Delph L W
Leonard William (Bill) Delph 1892 - 1974
Bill Delph was born in Cambridge, England. A Cambridge graduate in science and WW 1 veteran, Bill lived for a period in Canada after the first World War, studying forest botany at University of Toronto at post-graduate level and also teaching at Upper Canada College.
His war service was with the Canadian Engineers and the Royal Engineers Signals[1]. After service in France he was in the Middle East, including serving at the Battle of Beersheba where he won the Military Cross.
Bill's later career included a period as a science teacher at Kings College Auckland (1923-32) and later after a break from teaching, at New Plymouth Boys High School.
He and his wife, painter Birtchnell Delph ran Parnell House at Kings for nearly seven years. He later was a visiting agriculture teacher at Northland schools after the second World War.

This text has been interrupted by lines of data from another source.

Lemma moving_average_distinct_dates_witness :
  1 <= 3
  /\ List.NoDup
       (map date (filter (fun e => metric e = normalize "weight") make_sample))
  /\ exists results,
       moving_average make_sample "weight" 3 = ret results
       /\ length results = 5%nat
       /\ results !! 0%nat
          = Some ("2025-09-03", mean [70; 71; 70.5]%float).
Proof.
  assert (Hnd : List.NoDup
            (map date (filter (fun e => metric e = normalize "weight") make_sample))).
  { vm_compute.
    repeat (constructor; [simpl; intuition discriminate|]). constructor. }
  split; [lia|]. split; [exact Hnd|].
  destruct (moving_average_distinct_dates make_sample "weight" 3
              ltac:(lia) Hnd) as (results & Hr & Hlen & Hk).
  exists results. split; [exact Hr|]. split; [exact Hlen|].
  exact (Hk 0%nat (mkEntry "2025-09-03" "weight" 70.5) eq_refl).
Defined.

(** ** [main] *)

Lemma py_sorted_id {A} (key : A -> string) (l : list A) :
  Sorted (fun a b => String.ltb (key b) (key a) = false) l ->
  py_sorted key l = l.
Proof.
  induction 1 as [|x l Hs IH Hhd]; [reflexivity|].
  simpl. rewrite IH. destruct Hhd as [|y l' Hxy]; [reflexivity|].
  simpl. now rewrite Hxy.
Qed.

Lemma strftime_inj (dt dt' : datetime) :
  1 <= dt <= MAXORDINAL -> 1 <= dt' <= MAXORDINAL ->
  strftime dt = strftime dt' -> dt = dt'.
Proof.
  intros H H' Heq. pose proof (parse_date_strftime dt H) as P.
  rewrite Heq, (parse_date_strftime dt' H') in P. congruence.
Qed.

Lemma strftime_ltb_false (dt dt' : datetime) :
  1 <= dt <= MAXORDINAL -> 1 <= dt' <= MAXORDINAL -> dt <= dt' ->
  String.ltb (strftime dt') (strftime dt) = false.
Proof.
  intros H H' Hle.
  destruct (String.ltb (strftime dt') (strftime dt)) eqn:E; [|reflexivity].
  apply (iso_date_ltb _ _ dt' dt) in E; [lia| |]; now apply iso_date_strftime.
Qed.

Section MainProofs.

Variable float_of_str : string -> option float.
Variable float_repr : float -> string.
Variable format_2f : float -> string.
Variable can_open : string -> bool.

Lemma demo_step_ret (today : datetime) (sample : list Entry) (i : Z)
    (val : pyvalue) (f : float) :
  7 <= today <= MAXORDINAL -> 0 <= i <= 6 ->
  py_float float_of_str val = ret f ->
  demo_step float_of_str today sample (i, val)
  = (sample ++ [mkEntry (strftime (today - (6 - i))) "weight" f], ret tt).
Proof.
  intros Ht Hi Hf. unfold demo_step.
  rewrite sub_days_ret by lia. unfold add_entry, ret at 1. cbv iota beta.
  assert (Hp : strptime (strftime (today - (6 - i))) = ret (today - (6 - i))).
  { apply strptime_ret, parse_date_strftime. lia. }
  rewrite Hp, Hf. reflexivity.
Qed.

Lemma demo_loop (today : datetime) :
  7 <= today <= MAXORDINAL ->
  for_each (demo_step float_of_str today) (enumerate demo_values) []
  = (demo_sample today, ret tt).
Proof.
  intros Ht.
  change (enumerate demo_values) with
    [(0, VInt 70); (1, VInt 71); (2, VFloat 70.5); (3, VInt 69);
     (4, VFloat 68.5); (5, VFloat 0x1.14ccccccccccdp+6); (6, VInt 70)].
  cbn [for_each].
  rewrite (demo_step_ret today _ 0 _ 70) by (try lia; reflexivity).
  rewrite (demo_step_ret today _ 1 _ 71) by (try lia; reflexivity).
  rewrite (demo_step_ret today _ 2 _ 70.5) by (try lia; reflexivity).
  rewrite (demo_step_ret today _ 3 _ 69) by (try lia; reflexivity).
  rewrite (demo_step_ret today _ 4 _ 68.5) by (try lia; reflexivity).
  rewrite (demo_step_ret today _ 5 _ 0x1.14ccccccccccdp+6) by (try lia; reflexivity).
  rewrite (demo_step_ret today _ 6 _ 70) by (try lia; reflexivity).
  reflexivity.
Qed.

Lemma demo_sample_selected (today : datetime) :
  7 <= today <= MAXORDINAL ->
  py_sorted date
    (filter (fun e => metric e = normalize "weight") (demo_sample today))
  = demo_sample today.
Proof.
  intros Ht. unfold demo_sample.
  repeat rewrite filter_cons_True by reflexivity. rewrite filter_nil.
  apply py_sorted_id.
  repeat constructor; cbn [date]; apply strftime_ltb_false; lia.
Qed.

He was a regular contributor the Weekly News and the New Zealand Herald on conservation matters and was for a period on the staff of the Herald between Kings College and New Plymouth.
He published a few papers on archaeology but perhaps his greater contribution to science was being one of the inspirations for pupil Charles Fleming'scareer[2].
Reference
- ↑ Evening Post, Volume CXXX, Issue 96, 19 October 1940, Page 7 http://paperspast.natlib.govt.nz/cgi-bin/paperspast?a=d&cl=search&d=EP19401019.2.17&srpos=8&e=01--1920-01-01-1945--10--1----2delph--
- ↑ Fleming C, 2008 Shell Collecting in the 1920s. pp144-149 in R Priestley Ed.(Anthology) The Awa Book of New Zealand Science, Awa Press, Wellington.
Bibiliography
- 1939 Cave Drawings Near Tongaporutu, Taranaki. Journal of the Polynesian Society, 48(2):116-21.
- and G Archey 1930 The Piraunui Pa at Matawhana, Waikato. Records of the Auckland Museum 1(1):57-69.